TASK GOAL: Everything from the top of the data below through the line with "Definition seekg_cur (off" should be duplicated exactly, and nothing past it.

WORKING DATA:
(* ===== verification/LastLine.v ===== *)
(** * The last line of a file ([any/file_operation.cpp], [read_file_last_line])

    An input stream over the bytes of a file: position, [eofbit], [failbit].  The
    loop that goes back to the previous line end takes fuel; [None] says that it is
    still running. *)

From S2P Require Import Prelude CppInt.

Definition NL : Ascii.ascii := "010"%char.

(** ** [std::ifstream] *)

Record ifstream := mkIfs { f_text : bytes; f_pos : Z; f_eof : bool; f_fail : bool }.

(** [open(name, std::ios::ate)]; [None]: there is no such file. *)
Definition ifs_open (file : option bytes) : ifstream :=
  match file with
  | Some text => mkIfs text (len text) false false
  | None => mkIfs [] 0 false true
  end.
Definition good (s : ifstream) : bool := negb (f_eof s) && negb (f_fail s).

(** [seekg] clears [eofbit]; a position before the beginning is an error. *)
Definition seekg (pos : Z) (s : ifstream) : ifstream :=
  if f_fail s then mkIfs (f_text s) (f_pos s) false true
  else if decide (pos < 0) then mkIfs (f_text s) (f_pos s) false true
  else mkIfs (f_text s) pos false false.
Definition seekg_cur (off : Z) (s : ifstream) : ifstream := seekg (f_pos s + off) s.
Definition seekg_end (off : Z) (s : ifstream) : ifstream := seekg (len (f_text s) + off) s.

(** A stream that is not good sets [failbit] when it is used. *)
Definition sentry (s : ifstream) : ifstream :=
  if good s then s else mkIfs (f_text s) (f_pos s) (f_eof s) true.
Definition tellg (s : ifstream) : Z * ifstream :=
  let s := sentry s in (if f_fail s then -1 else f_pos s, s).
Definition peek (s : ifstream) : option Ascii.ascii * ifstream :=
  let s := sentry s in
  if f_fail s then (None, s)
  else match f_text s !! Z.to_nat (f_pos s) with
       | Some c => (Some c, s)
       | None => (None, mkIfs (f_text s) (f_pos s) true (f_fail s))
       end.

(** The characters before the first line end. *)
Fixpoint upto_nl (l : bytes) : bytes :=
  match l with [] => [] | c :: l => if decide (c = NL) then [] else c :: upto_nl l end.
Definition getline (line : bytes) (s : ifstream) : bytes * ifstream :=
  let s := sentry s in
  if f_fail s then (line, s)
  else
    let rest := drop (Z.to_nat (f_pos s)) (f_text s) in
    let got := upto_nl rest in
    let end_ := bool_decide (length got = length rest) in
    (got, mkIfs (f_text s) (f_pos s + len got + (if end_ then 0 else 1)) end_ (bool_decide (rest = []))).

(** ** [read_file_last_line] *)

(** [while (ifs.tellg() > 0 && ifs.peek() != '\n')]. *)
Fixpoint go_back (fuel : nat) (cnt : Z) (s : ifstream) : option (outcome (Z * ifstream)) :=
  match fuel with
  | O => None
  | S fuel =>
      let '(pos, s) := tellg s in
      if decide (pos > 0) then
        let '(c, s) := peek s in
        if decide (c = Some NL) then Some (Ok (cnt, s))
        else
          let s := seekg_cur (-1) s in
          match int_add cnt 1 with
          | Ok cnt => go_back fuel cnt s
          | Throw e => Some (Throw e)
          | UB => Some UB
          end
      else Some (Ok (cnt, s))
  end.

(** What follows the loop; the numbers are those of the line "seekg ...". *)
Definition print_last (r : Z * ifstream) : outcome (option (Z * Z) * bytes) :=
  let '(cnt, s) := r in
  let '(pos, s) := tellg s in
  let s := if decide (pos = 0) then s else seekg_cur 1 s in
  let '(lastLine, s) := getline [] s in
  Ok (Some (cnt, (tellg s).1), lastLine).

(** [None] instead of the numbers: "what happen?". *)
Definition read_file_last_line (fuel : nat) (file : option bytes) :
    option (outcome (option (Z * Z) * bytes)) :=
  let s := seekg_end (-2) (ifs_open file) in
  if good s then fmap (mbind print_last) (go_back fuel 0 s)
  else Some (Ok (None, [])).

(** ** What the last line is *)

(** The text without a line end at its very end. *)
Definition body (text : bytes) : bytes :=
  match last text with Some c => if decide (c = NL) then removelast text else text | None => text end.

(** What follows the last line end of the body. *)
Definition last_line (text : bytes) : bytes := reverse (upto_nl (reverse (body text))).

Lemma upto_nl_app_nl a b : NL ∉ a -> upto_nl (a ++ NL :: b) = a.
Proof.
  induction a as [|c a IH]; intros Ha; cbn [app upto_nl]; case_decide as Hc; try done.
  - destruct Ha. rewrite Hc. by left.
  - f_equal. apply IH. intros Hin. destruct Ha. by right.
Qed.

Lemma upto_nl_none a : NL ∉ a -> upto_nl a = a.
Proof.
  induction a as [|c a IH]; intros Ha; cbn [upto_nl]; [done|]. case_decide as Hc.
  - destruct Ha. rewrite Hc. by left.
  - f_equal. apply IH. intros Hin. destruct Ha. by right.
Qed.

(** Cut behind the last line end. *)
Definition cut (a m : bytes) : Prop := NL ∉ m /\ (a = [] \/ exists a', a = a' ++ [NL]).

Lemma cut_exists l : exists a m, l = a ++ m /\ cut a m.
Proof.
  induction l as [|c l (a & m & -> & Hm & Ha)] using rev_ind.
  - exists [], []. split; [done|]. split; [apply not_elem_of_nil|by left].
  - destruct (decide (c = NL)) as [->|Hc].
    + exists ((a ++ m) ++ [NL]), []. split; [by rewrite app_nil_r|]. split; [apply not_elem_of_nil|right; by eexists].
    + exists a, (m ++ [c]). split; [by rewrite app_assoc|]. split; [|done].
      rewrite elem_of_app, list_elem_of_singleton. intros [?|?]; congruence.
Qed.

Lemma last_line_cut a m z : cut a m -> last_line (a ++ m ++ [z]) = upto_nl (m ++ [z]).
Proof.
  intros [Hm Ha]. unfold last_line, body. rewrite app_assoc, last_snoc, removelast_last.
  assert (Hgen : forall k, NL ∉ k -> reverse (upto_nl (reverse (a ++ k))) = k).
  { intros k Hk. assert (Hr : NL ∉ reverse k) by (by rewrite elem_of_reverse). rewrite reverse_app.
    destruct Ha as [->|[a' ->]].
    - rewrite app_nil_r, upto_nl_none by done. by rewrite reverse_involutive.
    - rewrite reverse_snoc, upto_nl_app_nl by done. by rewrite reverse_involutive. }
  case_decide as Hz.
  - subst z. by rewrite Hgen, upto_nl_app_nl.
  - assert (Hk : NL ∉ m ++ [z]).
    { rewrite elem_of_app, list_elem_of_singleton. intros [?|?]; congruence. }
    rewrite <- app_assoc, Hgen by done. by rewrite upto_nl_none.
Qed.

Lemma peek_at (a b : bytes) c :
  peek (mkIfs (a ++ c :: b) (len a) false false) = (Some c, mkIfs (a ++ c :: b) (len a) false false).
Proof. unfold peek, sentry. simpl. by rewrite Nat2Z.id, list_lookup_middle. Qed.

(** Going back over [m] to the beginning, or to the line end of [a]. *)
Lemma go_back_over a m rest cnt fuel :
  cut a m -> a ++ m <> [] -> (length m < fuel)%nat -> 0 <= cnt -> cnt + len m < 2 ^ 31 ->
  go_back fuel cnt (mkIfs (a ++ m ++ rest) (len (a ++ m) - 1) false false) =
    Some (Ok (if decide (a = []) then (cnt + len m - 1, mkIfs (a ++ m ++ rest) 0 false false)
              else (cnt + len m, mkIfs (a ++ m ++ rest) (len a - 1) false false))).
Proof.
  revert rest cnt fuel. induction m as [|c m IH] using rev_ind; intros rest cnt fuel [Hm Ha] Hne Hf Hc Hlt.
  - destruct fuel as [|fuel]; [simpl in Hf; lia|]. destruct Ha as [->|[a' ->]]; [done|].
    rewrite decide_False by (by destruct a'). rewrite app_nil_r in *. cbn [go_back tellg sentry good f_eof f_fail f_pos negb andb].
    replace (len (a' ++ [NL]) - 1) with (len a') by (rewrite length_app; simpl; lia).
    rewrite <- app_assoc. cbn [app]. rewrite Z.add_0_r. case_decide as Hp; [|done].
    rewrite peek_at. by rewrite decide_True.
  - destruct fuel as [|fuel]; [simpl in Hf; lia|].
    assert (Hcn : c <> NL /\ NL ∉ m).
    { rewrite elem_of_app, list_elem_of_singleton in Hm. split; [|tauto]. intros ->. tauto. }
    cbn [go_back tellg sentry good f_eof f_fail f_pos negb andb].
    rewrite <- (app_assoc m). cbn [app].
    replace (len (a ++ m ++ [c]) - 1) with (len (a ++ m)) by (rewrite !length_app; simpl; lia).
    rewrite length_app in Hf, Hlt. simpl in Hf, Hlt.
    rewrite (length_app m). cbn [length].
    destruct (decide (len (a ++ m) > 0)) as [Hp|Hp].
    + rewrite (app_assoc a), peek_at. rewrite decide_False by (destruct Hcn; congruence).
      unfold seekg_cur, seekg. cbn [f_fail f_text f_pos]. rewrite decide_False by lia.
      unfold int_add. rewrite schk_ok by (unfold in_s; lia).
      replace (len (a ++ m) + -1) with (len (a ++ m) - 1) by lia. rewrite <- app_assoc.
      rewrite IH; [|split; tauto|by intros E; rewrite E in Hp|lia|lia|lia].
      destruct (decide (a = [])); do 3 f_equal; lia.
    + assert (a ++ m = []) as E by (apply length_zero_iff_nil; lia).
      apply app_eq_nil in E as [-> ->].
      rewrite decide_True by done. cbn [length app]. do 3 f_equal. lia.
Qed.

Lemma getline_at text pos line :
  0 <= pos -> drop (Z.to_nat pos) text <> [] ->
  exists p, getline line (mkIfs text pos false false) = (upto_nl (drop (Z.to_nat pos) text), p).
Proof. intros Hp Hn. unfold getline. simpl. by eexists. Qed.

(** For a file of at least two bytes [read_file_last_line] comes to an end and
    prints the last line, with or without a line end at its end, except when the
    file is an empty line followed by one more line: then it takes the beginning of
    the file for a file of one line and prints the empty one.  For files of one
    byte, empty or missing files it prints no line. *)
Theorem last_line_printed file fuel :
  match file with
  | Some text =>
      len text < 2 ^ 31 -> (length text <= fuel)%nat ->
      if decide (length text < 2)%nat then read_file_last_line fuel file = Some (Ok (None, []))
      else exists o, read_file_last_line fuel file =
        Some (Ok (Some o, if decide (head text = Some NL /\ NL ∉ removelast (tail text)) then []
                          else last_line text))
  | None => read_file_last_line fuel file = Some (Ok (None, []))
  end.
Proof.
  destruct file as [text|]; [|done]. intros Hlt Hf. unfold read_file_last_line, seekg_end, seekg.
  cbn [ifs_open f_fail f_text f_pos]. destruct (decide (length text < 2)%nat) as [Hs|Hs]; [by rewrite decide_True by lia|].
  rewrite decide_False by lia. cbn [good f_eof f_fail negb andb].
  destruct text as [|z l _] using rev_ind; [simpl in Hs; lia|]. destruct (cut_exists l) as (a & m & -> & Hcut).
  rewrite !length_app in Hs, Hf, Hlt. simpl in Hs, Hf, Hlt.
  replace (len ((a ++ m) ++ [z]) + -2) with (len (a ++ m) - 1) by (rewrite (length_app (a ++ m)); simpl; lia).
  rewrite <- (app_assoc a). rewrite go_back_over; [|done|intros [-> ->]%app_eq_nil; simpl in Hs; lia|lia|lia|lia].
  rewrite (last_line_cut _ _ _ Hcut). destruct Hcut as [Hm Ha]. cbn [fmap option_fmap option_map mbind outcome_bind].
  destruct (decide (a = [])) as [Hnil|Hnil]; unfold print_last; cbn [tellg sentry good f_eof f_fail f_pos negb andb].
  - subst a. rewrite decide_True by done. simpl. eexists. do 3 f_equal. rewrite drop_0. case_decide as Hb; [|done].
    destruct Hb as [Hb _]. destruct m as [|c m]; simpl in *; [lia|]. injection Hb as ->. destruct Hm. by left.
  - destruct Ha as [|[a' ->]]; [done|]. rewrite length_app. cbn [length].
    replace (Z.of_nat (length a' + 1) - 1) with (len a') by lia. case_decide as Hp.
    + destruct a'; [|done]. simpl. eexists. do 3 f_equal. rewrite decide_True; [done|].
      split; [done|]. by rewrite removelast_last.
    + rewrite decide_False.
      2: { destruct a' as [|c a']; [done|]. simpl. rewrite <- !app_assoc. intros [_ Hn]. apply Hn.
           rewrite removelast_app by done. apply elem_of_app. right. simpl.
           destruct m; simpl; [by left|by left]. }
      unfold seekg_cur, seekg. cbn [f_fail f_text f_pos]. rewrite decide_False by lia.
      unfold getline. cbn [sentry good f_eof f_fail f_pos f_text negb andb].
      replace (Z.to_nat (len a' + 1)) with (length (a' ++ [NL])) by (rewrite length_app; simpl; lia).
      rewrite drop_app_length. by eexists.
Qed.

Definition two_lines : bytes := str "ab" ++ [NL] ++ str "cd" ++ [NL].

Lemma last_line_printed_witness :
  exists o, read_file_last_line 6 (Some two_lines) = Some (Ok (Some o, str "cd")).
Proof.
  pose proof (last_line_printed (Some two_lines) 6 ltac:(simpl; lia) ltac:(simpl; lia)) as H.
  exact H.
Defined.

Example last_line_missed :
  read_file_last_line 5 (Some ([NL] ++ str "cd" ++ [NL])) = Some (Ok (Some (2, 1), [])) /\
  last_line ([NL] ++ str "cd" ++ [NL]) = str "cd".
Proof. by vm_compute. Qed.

ANSWER BOX:
(* ===== verification/LastLine.v ===== *)
(** * The last line of a file ([any/file_operation.cpp], [read_file_last_line])

    An input stream over the bytes of a file: position, [eofbit], [failbit].  The
    loop that goes back to the previous line end takes fuel; [None] says that it is
    still running. *)

From S2P Require Import Prelude CppInt.

Definition NL : Ascii.ascii := "010"%char.

(** ** [std::ifstream] *)

Record ifstream := mkIfs { f_text : bytes; f_pos : Z; f_eof : bool; f_fail : bool }.

(** [open(name, std::ios::ate)]; [None]: there is no such file. *)
Definition ifs_open (file : option bytes) : ifstream :=
  match file with
  | Some text => mkIfs text (len text) false false
  | None => mkIfs [] 0 false true
  end.
Definition good (s : ifstream) : bool := negb (f_eof s) && negb (f_fail s).

(** [seekg] clears [eofbit]; a position before the beginning is an error. *)
Definition seekg (pos : Z) (s : ifstream) : ifstream :=
  if f_fail s then mkIfs (f_text s) (f_pos s) false true
  else if decide (pos < 0) then mkIfs (f_text s) (f_pos s) false true
  else mkIfs (f_text s) pos false false.
Definition seekg_cur (off : Z) (s : ifstream) : ifstream := seekg (f_pos s + off) s.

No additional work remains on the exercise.